# [EXERCISE AIM]
Number of lines below with the word "Htop": state it and write nothing more.

Dataset records:

================================

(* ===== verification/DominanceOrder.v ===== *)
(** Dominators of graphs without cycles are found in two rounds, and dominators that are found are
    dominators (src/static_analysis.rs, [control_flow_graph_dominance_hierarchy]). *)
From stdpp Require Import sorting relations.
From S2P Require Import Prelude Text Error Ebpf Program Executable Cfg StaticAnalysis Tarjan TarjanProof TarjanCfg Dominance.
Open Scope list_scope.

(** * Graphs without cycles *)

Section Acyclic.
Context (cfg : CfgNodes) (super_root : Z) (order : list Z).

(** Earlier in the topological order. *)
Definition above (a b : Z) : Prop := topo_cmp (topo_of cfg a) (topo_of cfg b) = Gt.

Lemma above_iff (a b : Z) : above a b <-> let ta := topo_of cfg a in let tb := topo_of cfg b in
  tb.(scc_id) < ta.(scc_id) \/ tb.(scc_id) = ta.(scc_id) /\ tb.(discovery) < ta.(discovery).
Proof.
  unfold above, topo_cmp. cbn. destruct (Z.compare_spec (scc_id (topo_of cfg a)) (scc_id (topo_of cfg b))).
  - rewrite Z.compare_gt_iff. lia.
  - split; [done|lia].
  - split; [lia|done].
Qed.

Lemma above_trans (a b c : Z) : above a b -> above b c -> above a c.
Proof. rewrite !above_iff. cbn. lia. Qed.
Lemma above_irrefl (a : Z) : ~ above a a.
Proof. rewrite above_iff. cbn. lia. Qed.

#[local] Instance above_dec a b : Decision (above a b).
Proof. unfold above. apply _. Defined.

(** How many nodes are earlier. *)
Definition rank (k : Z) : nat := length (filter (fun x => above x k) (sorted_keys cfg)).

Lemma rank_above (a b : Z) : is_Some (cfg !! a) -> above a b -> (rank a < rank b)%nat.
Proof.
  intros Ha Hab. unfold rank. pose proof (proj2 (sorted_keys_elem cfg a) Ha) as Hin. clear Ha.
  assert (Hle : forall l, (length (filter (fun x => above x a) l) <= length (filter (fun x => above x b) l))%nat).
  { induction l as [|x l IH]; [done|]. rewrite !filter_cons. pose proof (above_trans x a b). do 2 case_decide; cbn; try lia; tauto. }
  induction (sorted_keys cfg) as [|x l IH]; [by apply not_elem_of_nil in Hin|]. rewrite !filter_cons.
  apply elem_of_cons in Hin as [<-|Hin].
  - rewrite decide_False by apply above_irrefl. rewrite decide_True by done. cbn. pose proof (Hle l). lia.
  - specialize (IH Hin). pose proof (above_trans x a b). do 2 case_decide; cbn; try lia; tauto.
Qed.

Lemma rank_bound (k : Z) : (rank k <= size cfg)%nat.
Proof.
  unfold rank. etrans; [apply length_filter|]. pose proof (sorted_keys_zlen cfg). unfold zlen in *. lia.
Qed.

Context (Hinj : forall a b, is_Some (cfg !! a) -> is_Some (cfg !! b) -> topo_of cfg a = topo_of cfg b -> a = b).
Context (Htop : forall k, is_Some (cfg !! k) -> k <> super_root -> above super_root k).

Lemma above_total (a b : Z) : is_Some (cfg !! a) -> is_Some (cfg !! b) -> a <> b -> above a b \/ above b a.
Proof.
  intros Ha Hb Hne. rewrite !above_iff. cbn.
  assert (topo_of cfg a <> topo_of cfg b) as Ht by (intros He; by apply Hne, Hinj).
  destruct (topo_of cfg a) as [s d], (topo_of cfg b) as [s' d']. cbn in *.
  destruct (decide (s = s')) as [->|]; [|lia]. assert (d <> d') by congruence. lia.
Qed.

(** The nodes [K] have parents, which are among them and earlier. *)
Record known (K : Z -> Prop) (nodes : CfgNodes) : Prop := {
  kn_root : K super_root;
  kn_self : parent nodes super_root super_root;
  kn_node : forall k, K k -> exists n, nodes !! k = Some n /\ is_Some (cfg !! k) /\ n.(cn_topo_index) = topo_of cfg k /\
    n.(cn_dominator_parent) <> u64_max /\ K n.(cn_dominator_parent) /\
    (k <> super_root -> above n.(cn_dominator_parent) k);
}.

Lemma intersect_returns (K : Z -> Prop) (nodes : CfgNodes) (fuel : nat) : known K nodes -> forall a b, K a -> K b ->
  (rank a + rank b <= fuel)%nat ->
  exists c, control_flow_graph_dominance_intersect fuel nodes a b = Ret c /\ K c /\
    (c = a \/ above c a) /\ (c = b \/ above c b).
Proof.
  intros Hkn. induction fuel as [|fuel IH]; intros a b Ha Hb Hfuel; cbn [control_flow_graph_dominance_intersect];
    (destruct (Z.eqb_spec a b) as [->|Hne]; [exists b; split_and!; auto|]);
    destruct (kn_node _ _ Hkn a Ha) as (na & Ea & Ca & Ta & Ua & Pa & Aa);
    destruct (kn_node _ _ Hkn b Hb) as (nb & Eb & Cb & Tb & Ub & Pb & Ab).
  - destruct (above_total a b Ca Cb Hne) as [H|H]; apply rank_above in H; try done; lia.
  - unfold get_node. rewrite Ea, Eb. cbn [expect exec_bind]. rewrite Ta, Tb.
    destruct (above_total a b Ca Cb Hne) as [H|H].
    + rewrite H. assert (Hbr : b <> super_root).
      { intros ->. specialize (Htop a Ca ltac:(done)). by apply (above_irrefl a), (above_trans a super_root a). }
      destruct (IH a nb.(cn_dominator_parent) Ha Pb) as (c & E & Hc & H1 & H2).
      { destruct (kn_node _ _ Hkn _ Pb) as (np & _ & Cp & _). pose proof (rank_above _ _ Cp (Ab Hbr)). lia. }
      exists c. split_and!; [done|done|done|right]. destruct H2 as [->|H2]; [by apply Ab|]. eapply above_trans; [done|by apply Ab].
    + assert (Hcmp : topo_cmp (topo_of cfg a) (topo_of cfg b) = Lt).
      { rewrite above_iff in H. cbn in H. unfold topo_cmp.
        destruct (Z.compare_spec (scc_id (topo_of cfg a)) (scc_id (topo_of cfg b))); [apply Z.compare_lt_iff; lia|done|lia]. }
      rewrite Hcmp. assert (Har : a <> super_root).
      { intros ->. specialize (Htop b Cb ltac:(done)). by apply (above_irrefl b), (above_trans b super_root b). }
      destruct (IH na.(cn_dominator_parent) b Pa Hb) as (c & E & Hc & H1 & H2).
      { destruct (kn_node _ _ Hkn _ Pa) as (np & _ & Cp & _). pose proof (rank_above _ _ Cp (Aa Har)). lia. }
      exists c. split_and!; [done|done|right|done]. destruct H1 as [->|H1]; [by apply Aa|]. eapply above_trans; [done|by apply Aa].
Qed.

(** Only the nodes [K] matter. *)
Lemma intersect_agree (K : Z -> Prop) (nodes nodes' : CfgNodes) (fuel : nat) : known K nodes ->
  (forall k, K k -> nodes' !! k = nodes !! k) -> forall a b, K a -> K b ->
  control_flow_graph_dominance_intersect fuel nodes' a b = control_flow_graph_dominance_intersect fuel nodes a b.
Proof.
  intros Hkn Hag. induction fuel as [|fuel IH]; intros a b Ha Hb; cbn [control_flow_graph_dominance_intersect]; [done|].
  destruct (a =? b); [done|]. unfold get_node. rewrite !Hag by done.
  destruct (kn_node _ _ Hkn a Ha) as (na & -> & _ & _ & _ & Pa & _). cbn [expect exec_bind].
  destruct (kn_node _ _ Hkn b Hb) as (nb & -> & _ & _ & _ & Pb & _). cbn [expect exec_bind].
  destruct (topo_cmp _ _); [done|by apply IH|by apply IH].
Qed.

================================

# [ANSWER TO THE EXERCISE]
3